The Kenyattas continued receiving their dividends but there was nothing for Jaramogi. To make matters more complicated, the white bank manager Mr Pusey who had conspired with Okondo to withdraw Jaramogi’s money had since resigned from the bank and was ironically now the managing director of Jaramogi’s company.
It was a neat and complete conspiracy. When Jaramogi discovered what had happened during his absence, he hired a Nakuru based audit firm to do calculations for him and determine the extent of the theft. All the while, he was confiding in me that he really never wanted to go to court. He wanted the matter settled out of court, no matter the percentage of money that would be recovered.
Okondo and Pusey destroyed all the documents that incriminated them to the theft, or so they thought. One of Jaramogi’s accountants was a man from Muhoroni called Muga Odonde. He had been there when the conspiracy was hatched and he was actually the man who had been directed to destroy the documents. But since Muga adored Jaramogi more, he hid them instead and gave them to us.
Jaramogi instructed me to summon Okondo, who still thought Muga was on their side and that the vital documents had been destroyed.
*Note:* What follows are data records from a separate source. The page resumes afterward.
(* ===== verification/Semver.v ===== *)
(** * Version numbers

    [src/detail/semver.cpp] and [include/ws-streaming/detail/semver.hpp].
    [std::strtoul] is modelled as the C standard specifies it in the "C"
    locale, with 64-bit [unsigned long]: it skips white space, takes an optional
    sign and the longest run of digits, and returns the value (modulo 2^64 after
    a minus sign), the unparsed rest, and whether the digits overflowed. *)
From S2P Require Import Prelude.
From Stdlib Require Import Ascii.

(** ** std::string and std::strtoul *)

(** The characters before the first NUL ([c_str()] read as a C string). *)
Fixpoint c_str (s : list ascii) : list ascii :=
  match s with
  | [] => []
  | c :: s => if bool_decide (c = zero) then [] else c :: c_str s
  end.

(** [str.find(c)] as the part before [c] and the part behind it. *)
Fixpoint find_split (c : ascii) (s : list ascii) : option (list ascii * list ascii) :=
  match s with
  | [] => None
  | x :: s =>
      if bool_decide (x = c) then Some ([], s)
      else (fun '(a, b) => (x :: a, b)) <$> find_split c s
  end.

Definition is_space (c : ascii) : bool :=
  let n := nat_of_ascii c in (n =? 32)%nat || ((9 <=? n) && (n <=? 13))%nat.

Definition is_digit (c : ascii) : bool :=
  let n := nat_of_ascii c in ((48 <=? n) && (n <=? 57))%nat.

Definition digit_value (c : ascii) : Z := Z.of_nat (nat_of_ascii c) - 48.

Fixpoint skip_while (f : ascii -> bool) (s : list ascii) : list ascii :=
  match s with
  | [] => []
  | c :: s' => if f c then skip_while f s' else s
  end.

Fixpoint take_while (f : ascii -> bool) (s : list ascii) : list ascii :=
  match s with
  | [] => []
  | c :: s => if f c then c :: take_while f s else []
  end.

Definition decimal (digits : list ascii) : Z :=
  fold_left (fun v c => v * 10 + digit_value c) digits 0.

(** The optional sign: whether it is a minus, and what follows it. *)
Definition strtoul_sign (s : list ascii) : bool * list ascii :=
  match s with
  | "-"%char :: s2 => (true, s2)
  | "+"%char :: s2 => (false, s2)
  | _ => (false, s)
  end.

Definition strtoul (s : list ascii) : Z * list ascii * bool :=
  let '(neg, s2) := strtoul_sign (skip_while is_space s) in
  let digits := take_while is_digit s2 in
  match digits with
  | [] => (0, s, false)
  | _ =>
      let v := decimal digits in
      let rest := skip_while is_digit s2 in
      if 2 ^ 64 - 1 <? v then (2 ^ 64 - 1, rest, true)
      else (u64 (if neg then - v else v), rest, false)
  end.

(** ** class semver *)

Record semver := mk_semver { major : Z; minor : Z; revision : Z }.

#[export] Instance semver_eq_dec : EqDecision semver.
Proof. solve_decision. Defined.

Definition default_semver : semver := mk_semver 0 0 0.

(** One component: [strtoul] must consume the whole C string without error and
    fit in an [unsigned]. *)
Definition parse_component (s : list ascii) : option Z :=
  let '(v, end_, range_error) := strtoul (c_str s) in
  if range_error || negb (bool_decide (end_ = [])) || (2 ^ 32 - 1 <? v) then None else Some v.

Definition try_parse (str : list ascii) : option semver :=
  match find_split "."%char str with
  | None => None
  | Some (major_str, rest) =>
      match find_split "."%char rest with
      | None => None
      | Some (minor_str, revision_str) =>
          match parse_component major_str with
          | None => None
          | Some major =>
              match parse_component minor_str with
              | None => None
              | Some minor =>
                  match parse_component revision_str with
                  | None => None
                  | Some revision => Some (mk_semver major minor revision)
                  end
              end
          end
      end
  end.

(** [operator==], [<], [<=], [>], [>=]. *)
Definition eqb (a b : semver) : bool :=
  (major a =? major b) && (minor a =? minor b) && (revision a =? revision b).

Definition neqb (a b : semver) : bool := negb (eqb a b).

Definition ltb (a b : semver) : bool :=
  if major a <? major b then true
  else if major b <? major a then false
  else if minor a <? minor b then true
  else if minor b <? minor a then false
  else revision a <? revision b.

Definition leb (a b : semver) : bool := eqb a b || ltb a b.
Definition gtb (a b : semver) : bool := neqb a b && negb (ltb a b).
Definition geb (a b : semver) : bool := eqb a b || gtb a b.

(** ** Lemmas *)

Definition all_digits (s : list ascii) : Prop := Forall (fun c => is_digit c = true) s.

Lemma digit_not_space c : is_digit c = true -> is_space c = false.
Proof. unfold is_digit, is_space. lia. Qed.

Lemma digit_value_range c : is_digit c = true -> 0 <= digit_value c <= 9.
Proof. unfold is_digit, digit_value. lia. Qed.

Lemma digit_ne c d : is_digit c = true -> is_digit d = false -> c <> d.
Proof. congruence. Qed.

Lemma take_while_all f s : Forall (fun c => f c = true) s -> take_while f s = s.
Proof. induction 1 as [|c s Hc _ IH]; cbn; [done|]. by rewrite Hc, IH. Qed.

Lemma skip_while_all f s : Forall (fun c => f c = true) s -> skip_while f s = [].
Proof. induction 1 as [|c s Hc _ IH]; cbn; [done|]. by rewrite Hc. Qed.

Lemma c_str_digits s : all_digits s -> c_str s = s.
Proof.
  induction 1 as [|c s Hc _ IH]; cbn; [done|]. rewrite bool_decide_false, IH; [done|].
  by apply digit_ne.
Qed.

Lemma find_split_digits s rest : all_digits s -> find_split "."%char (s ++ "."%char :: rest) = Some (s, rest).
Proof.
  induction 1 as [|c s Hc _ IH]; cbn; [done|].
  rewrite bool_decide_false, IH; [done|]. by apply digit_ne.
Qed.

Lemma find_split_inv c s a b : find_split c s = Some (a, b) -> s = a ++ c :: b /\ c ∉ a.
Proof.
  revert a. induction s as [|x s IH]; intros a; cbn; [done|].
  case_bool_decide as E; [intros [= <- <-]; subst; split; [done|apply not_elem_of_nil]|].
  destruct (find_split c s) as [[a' b']|]; [|done]. cbn. intros [= <- <-].
  destruct (IH a' eq_refl) as [-> Hn]. split; [done|]. rewrite not_elem_of_cons. split; congruence.
Qed.

Lemma decimal_nonneg_from s : all_digits s -> forall v, 0 <= v ->
  0 <= fold_left (fun v c => v * 10 + digit_value c) s v.
Proof.
  induction 1 as [|c s Hc _ IH]; intros v Hv; cbn; [done|]. apply IH.
  pose proof (digit_value_range c Hc). lia.
Qed.

Lemma strtoul_sign_digits s : all_digits s -> strtoul_sign s = (false, s).
Proof.
  destruct 1 as [|c s Hc _]; [done|]. destruct c as [[] [] [] [] [] [] [] []]; cbn in Hc; done.
Qed.

Lemma strtoul_digits s :
  all_digits s -> s <> [] ->
  strtoul s = if decimal s <? 2 ^ 64 then (decimal s, [], false) else (2 ^ 64 - 1, [], true).
Proof.
  intros Hs Hne. unfold strtoul.
  assert (skip_while is_space s = s) as ->.
  { destruct Hs as [|c s Hc _]; [done|]. cbn. by rewrite (digit_not_space c Hc). }
  rewrite strtoul_sign_digits, take_while_all, skip_while_all by done.
  pose proof (decimal_nonneg_from _ Hs 0 ltac:(lia)) as H0. fold (decimal s) in H0.
  destruct s as [|c s]; [done|].
  destruct (Z.ltb_spec (2 ^ 64 - 1) (decimal (c :: s))),
    (Z.ltb_spec (decimal (c :: s)) (2 ^ 64)); try lia; [done|].
  rewrite wrap_small by (unfold in_u; lia). done.
Qed.

Lemma parse_component_digits s :
  all_digits s -> s <> [] ->
  parse_component s = if decimal s <? 2 ^ 32 then Some (decimal s) else None.
Proof.
  intros Hs Hne. unfold parse_component. rewrite c_str_digits, strtoul_digits by done.
  destruct (Z.ltb_spec (decimal s) (2 ^ 64)).
  - rewrite bool_decide_true by done. cbn [orb negb].
    destruct (Z.ltb_spec (2 ^ 32 - 1) (decimal s)), (Z.ltb_spec (decimal s) (2 ^ 32)); try done; lia.
  - destruct (Z.ltb_spec (decimal s) (2 ^ 32)); [lia|done].
Qed.

Lemma take_while_digits s : all_digits (take_while is_digit s).
Proof. induction s as [|c s IH]; cbn; [constructor|]. destruct (is_digit c) eqn:E; by constructor. Qed.

Lemma parse_component_range s v : parse_component s = Some v -> in_u 32 v.
Proof.
  unfold parse_component. destruct (strtoul (c_str s)) as [[w r] e] eqn:E.
  destruct (e || _ || _) eqn:Ec; [done|]. intros [= ->].
  assert (0 <= v); [|unfold in_u; lia]. revert E. unfold strtoul.
  destruct (strtoul_sign _) as [neg s2]. cbv zeta.
  destruct (take_while is_digit s2) eqn:Ed; [intros E; by simplify_eq|].
  destruct (2 ^ 64 - 1 <? _); intros E; simplify_eq; try lia. by apply wrap_range.
Qed.

(** ** Properties *)

(** A string of three runs of decimal digits separated by dots parses to
    the numbers they denote, whatever their leading zeros, exactly when all
    three fit in 32 bits; and every version ever returned has components of 32
    bits and comes from a string with two dots. *)
Theorem semver_try_parse str a b c :
  (all_digits a -> all_digits b -> all_digits c -> a <> [] -> b <> [] -> c <> [] ->
   try_parse (a ++ "."%char :: b ++ "."%char :: c)
   = if (decimal a <? 2 ^ 32) && (decimal b <? 2 ^ 32) && (decimal c <? 2 ^ 32)
     then Some (mk_semver (decimal a) (decimal b) (decimal c)) else None) /\
  (forall v, try_parse str = Some v ->
     in_u 32 (major v) /\ in_u 32 (minor v) /\ in_u 32 (revision v) /\
     exists x y z, str = x ++ "."%char :: y ++ "."%char :: z).
Proof.
  split.
  - intros Ha Hb Hc Na Nb Nc. unfold try_parse.
    rewrite (find_split_digits a), (find_split_digits b), !parse_component_digits by done.
    by destruct (decimal a <? 2 ^ 32), (decimal b <? 2 ^ 32), (decimal c <? 2 ^ 32).
  - intros v. unfold try_parse.
    destruct (find_split _ str) as [[x rest]|] eqn:E1; [|done].
    destruct (find_split _ rest) as [[y z]|] eqn:E2; [|done].
    destruct (parse_component x) eqn:P1, (parse_component y) eqn:P2, (parse_component z) eqn:P3;
      try done. intros [= <-]. cbn.
    apply parse_component_range in P1, P2, P3. apply find_split_inv in E1, E2.
    destruct E1 as [-> _], E2 as [-> _]. eauto 10.
Qed.

Lemma semver_try_parse_witness :
  try_parse ["1"; "."; "0"; "2"; "."; "3"; "0"]%char = Some (mk_semver 1 2 30) /\
  exists x y z, (["1"; "."; "0"; "2"; "."; "3"; "0"] = x ++ "." :: y ++ "." :: z)%char.
Proof.
  destruct (semver_try_parse ["1"; "."; "0"; "2"; "."; "3"; "0"]%char
    ["1"%char] ["0"; "2"]%char ["3"; "0"]%char) as [H1 H2].
  split; [apply H1; try done; by repeat constructor|].
  apply (H2 (mk_semver 1 2 30)). reflexivity.
Defined.

(** The lexicographic order on the three components. *)
Definition lex (a b : semver) : Prop :=
  major a < major b \/
  major a = major b /\ (minor a < minor b \/ minor a = minor b /\ revision a < revision b).

(** The six comparison operators are those of the lexicographic order on
    (major, minor, revision), and they are consistent with each other. *)
Theorem semver_order a b :
  (ltb a b = true <-> lex a b) /\ (eqb a b = true <-> a = b) /\
  (leb a b = true <-> lex a b \/ a = b) /\ (gtb a b = true <-> lex b a) /\
  (geb a b = true <-> lex b a \/ a = b) /\ neqb a b = negb (eqb a b).
Proof.
  assert (Heq : eqb a b = true <-> a = b).
  { unfold eqb. destruct a, b; cbn. split; [intros; f_equal; lia|intros [=]; lia]. }
  assert (Hlt : ltb a b = true <-> lex a b).
  { unfold ltb, lex. repeat split_if; lia. }
  assert (Hgt : gtb a b = true <-> lex b a).
  { unfold gtb, neqb, eqb, ltb, lex. repeat split_if; lia. }
  unfold leb, geb. rewrite !orb_true_iff. tauto.
Qed.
When Okondo heard what happened, he was so shocked that he could not even reply to the questions Jaramogi was asking him.
I only saw him wipe some tear drops with his hands. It could now be proven that Okondo had even used my father’s money to acquire some shares in the company for himself.
Jaramogi informed him that he didn’t want the matter to go to court. He then gave Okondo a week to think about it and dismissed him. Although he didn’t want the matter taken to court, Jaramogi meticulously spent the week collating evidence just in case Okondo and Pusey refused to cooperate.
Jaramogi finally made a painful decision to go to court. Margaret Kenyatta, who took care of her father’s stake in the company, was not happy about the turn of events. She informed Pusey and Okondo that she could not join them to testify against Jaramogi. She insisted that Jaramogi’s money must be paid and the dividends remitted just like had been the case with other shareholders.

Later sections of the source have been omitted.